(** * Curve Control: thermal learning and coordinator, shallow embedding

    Embedding of [custom_components/curve_control/thermal_learning.py] and of
    the parts of [custom_components/curve_control/__init__.py] that consume it
    ([CurveControlCoordinator._async_update_data], [get_current_setpoint]).

    Modelling choices:
    - Python floats are modelled as rationals [Q] (no rounding).
    - A [datetime] is an integer count of microseconds ([Z]); a [timedelta]
      is a difference of such counts; [total_seconds()] divides by 10^6.
    - JSON-like Python values (Home Assistant state attributes, the stored
      record, the optimizer response) are the inductive [pyval]; a Python
      dict is an association list, looked up by first match.
    - [datetime.isoformat], [datetime.fromisoformat], [float(str)] and the
      schedule builder are left abstract as section variables. *)

From Stdlib Require Import QArith Qabs ZArith Ascii String List Bool Lia HexString DecimalString Lqa.
Import ListNotations.
Open Scope string_scope.
Open Scope list_scope.
Set Warnings "-register-all".

(** ** Python values *)

Inductive pyval : Type :=
| PNone
| PNum (q : Q)
| PStr (s : string)
| PList (l : list pyval)
| PDict (kvs : list (string * pyval)).

Definition dict := list (string * pyval).

(** [d.get(k)]: the value bound to [k], if any. *)
Fixpoint dict_get (d : dict) (k : string) : option pyval :=
  match d with
  | [] => None
  | (k', v) :: d' => if String.eqb k' k then Some v else dict_get d' k
  end.

(** [d.get(k, default)] *)
Definition dict_get_default (d : dict) (k : string) (dflt : pyval) : pyval :=
  match dict_get d k with Some v => v | None => dflt end.

(** Python truthiness of a value ([if v:]). *)
Definition truthy (v : pyval) : bool :=
  match v with
  | PNone => false
  | PNum q => negb (Qeq_bool q 0)
  | PStr s => negb (String.eqb s "")
  | PList l => match l with [] => false | _ => true end
  | PDict kvs => match kvs with [] => false | _ => true end
  end.

(** [v == "s"] for a Python value [v] and a string literal. *)
Definition is_str (v : pyval) (s : string) : bool :=
  match v with PStr s' => String.eqb s' s | _ => false end.

(** Strict comparison on [Q] as a boolean. *)
Definition Qltb (a b : Q) : bool := negb (Qle_bool b a).

(** ** Constants ([const.py], [thermal_learning.py]) *)

Definition COOL_30MIN : Q := 19335 # 10000.
Definition HEAT_30MIN : Q := 5535 # 10000.

Definition MIN_TEMP_CHANGE : Q := 1 # 2.
Definition MAX_TEMP_CHANGE : Q := 10.
Definition MIN_INTERVAL_MINUTES : Q := 20.
Definition MAX_INTERVAL_MINUTES : Q := 60.
Definition MIN_SAMPLES_FOR_CALCULATION : nat := 5.
Definition ROLLING_WINDOW_DAYS : Z := 7.

(** [deque(maxlen=1000)] *)
Definition THERMAL_DATA_MAXLEN : nat := 1000.

(** ** Time *)

Definition USEC_PER_SEC : Z := 1000000.

(** [timedelta(days=d)] and [timedelta(hours=h)] in microseconds. *)
Definition timedelta_days (d : Z) : Z := d * 86400 * USEC_PER_SEC.
Definition timedelta_hours (h : Z) : Z := h * 3600 * USEC_PER_SEC.

(** [td.total_seconds()] *)
Definition total_seconds (td : Z) : Q := inject_Z td / inject_Z USEC_PER_SEC.

(** ** [collections.deque] with a [maxlen]

    CPython's [deque.append] on a bounded deque appends on the right and,
    when the size then exceeds [maxlen], pops one element on the left. *)

Definition deque_append {A} (maxlen : nat) (d : list A) (x : A) : list A :=
  let d' := d ++ [x] in
  if Nat.ltb maxlen (length d') then tl d' else d'.

(** ** [ThermalDataPoint] *)

Record ThermalDataPoint := mkThermalDataPoint {
  timestamp : Z;
  temp_start : Q;
  temp_end : Q;
  hvac_action : pyval;
  interval_minutes : Q
}.

(** [self.temp_change = temp_end - temp_start] *)
Definition temp_change (p : ThermalDataPoint) : Q := temp_end p - temp_start p.

(** [self.rate_per_30min = (temp_change / interval_minutes) * 30
                           if interval_minutes > 0 else 0] *)
Definition rate_per_30min (p : ThermalDataPoint) : Q :=
  if Qltb 0 (interval_minutes p) then (temp_change p / interval_minutes p) * 30
  else 0.

(** ** [ThermalLearningManager] state *)

(** [self.last_measurement]: [{'timestamp', 'temperature', 'hvac_action'}] *)
Record measurement := mkMeasurement {
  m_timestamp : Z;
  m_temperature : Q;
  m_hvac_action : pyval
}.

(** The rate fields hold whatever was assigned to them (a float computed by
    [_async_calculate_rates] or a value read back from storage); [PNone]
    is Python's [None], i.e. "unset". [store] is the content of the Home
    Assistant [Store] of this thermostat ([None] when nothing was saved). *)
Record manager := mkManager {
  thermal_data : list ThermalDataPoint;
  last_measurement : option measurement;
  heating_rate : pyval;
  cooling_rate : pyval;
  natural_rate : pyval;
  last_calculation : option Z;
  store : option pyval
}.

(** [ThermalLearningManager.__init__], with the store's current content. *)
Definition init_manager (stored : option pyval) : manager :=
  mkManager [] None PNone PNone PNone None stored.

Definition set_thermal_data (s : manager) (d : list ThermalDataPoint) : manager :=
  mkManager d (last_measurement s) (heating_rate s) (cooling_rate s)
    (natural_rate s) (last_calculation s) (store s).

Definition set_last_measurement (s : manager) (m : option measurement) : manager :=
  mkManager (thermal_data s) m (heating_rate s) (cooling_rate s)
    (natural_rate s) (last_calculation s) (store s).

Definition set_rates (s : manager) (h c n : pyval) : manager :=
  mkManager (thermal_data s) (last_measurement s) h c n
    (last_calculation s) (store s).

Definition set_last_calculation (s : manager) (t : option Z) : manager :=
  mkManager (thermal_data s) (last_measurement s) (heating_rate s)
    (cooling_rate s) (natural_rate s) t (store s).

Definition set_store (s : manager) (v : option pyval) : manager :=
  mkManager (thermal_data s) (last_measurement s) (heating_rate s)
    (cooling_rate s) (natural_rate s) (last_calculation s) v.

(** ** Operations of [ThermalLearningManager] *)

Section ThermalLearning.

(** [float(s)] on a [str]: [None] when it raises [ValueError]. *)
Variable str_to_float : string -> option Q.
(** [datetime.isoformat()] and [datetime.fromisoformat(s)] ([None] when it
    raises [ValueError]). *)
Variable isoformat : Z -> string.
Variable fromisoformat : string -> option Z.

(** [float(v)]: a number is kept, a string is parsed, anything else
    ([None], a list, a dict) raises [TypeError]. Both [ValueError] and
    [TypeError] are caught alike by the callers, so both are [None] here. *)
Definition py_float (v : pyval) : option Q :=
  match v with
  | PNum q => Some q
  | PStr s => str_to_float s
  | _ => None
  end.

(** *** [_async_save_data] *)

Definition point_to_json (p : ThermalDataPoint) : pyval :=
  PDict [("timestamp", PStr (isoformat (timestamp p)));
         ("temp_start", PNum (temp_start p));
         ("temp_end", PNum (temp_end p));
         ("hvac_action", hvac_action p);
         ("interval_minutes", PNum (interval_minutes p))].

Definition save_record (s : manager) : pyval :=
  PDict [("thermal_data", PList (map point_to_json (thermal_data s)));
         ("heating_rate", heating_rate s);
         ("cooling_rate", cooling_rate s);
         ("natural_rate", natural_rate s);
         ("last_calculation",
            match last_calculation s with
            | Some t => PStr (isoformat t)
            | None => PNone
            end)].

(** [await self.store.async_save(data)] replaces the stored snapshot. *)
Definition async_save_data (s : manager) : manager :=
  set_store s (Some (save_record s)).

(** *** [_async_calculate_rates] *)

Definition cutoff_date (now : Z) : Z := now - timedelta_days ROLLING_WINDOW_DAYS.

(** [[point for point in self.thermal_data if point.timestamp > cutoff_date]] *)
Definition recent_data (now : Z) (d : list ThermalDataPoint) : list ThermalDataPoint :=
  filter (fun p => Z.ltb (cutoff_date now) (timestamp p)) d.

(** One iteration of the [if/elif/elif] loop that fills
    [heating_rates], [cooling_rates] and [natural_rates]. *)
Definition classify_step (acc : list Q * list Q * list Q) (p : ThermalDataPoint)
  : list Q * list Q * list Q :=
  let '(hs, cs, ns) := acc in
  if is_str (hvac_action p) "heating" && Qltb 0 (temp_change p) then
    (hs ++ [rate_per_30min p], cs, ns)
  else if is_str (hvac_action p) "cooling" && Qltb (temp_change p) 0 then
    (hs, cs ++ [Qabs (rate_per_30min p)], ns)
  else if is_str (hvac_action p) "idle" || is_str (hvac_action p) "off" then
    (hs, cs, ns ++ [rate_per_30min p])
  else (hs, cs, ns).

(** [sum(l)]: left fold from [0]. *)
Definition py_sum (l : list Q) : Q := fold_left Qplus l 0.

→ PROBLEM REQUIREMENTS:
In the listing above, find the line with "Variable isoformat : Z -> string." and the line with "Definition point_to_json (p", then print exactly those two lines and every line between them, and nothing more.

→ EXERCISE RESULT:
Variable isoformat : Z -> string.
Variable fromisoformat : string -> option Z.

(** [float(v)]: a number is kept, a string is parsed, anything else
    ([None], a list, a dict) raises [TypeError]. Both [ValueError] and
    [TypeError] are caught alike by the callers, so both are [None] here. *)
Definition py_float (v : pyval) : option Q :=
  match v with
  | PNum q => Some q
  | PStr s => str_to_float s
  | _ => None
  end.

(** *** [_async_save_data] *)

Definition point_to_json (p : ThermalDataPoint) : pyval :=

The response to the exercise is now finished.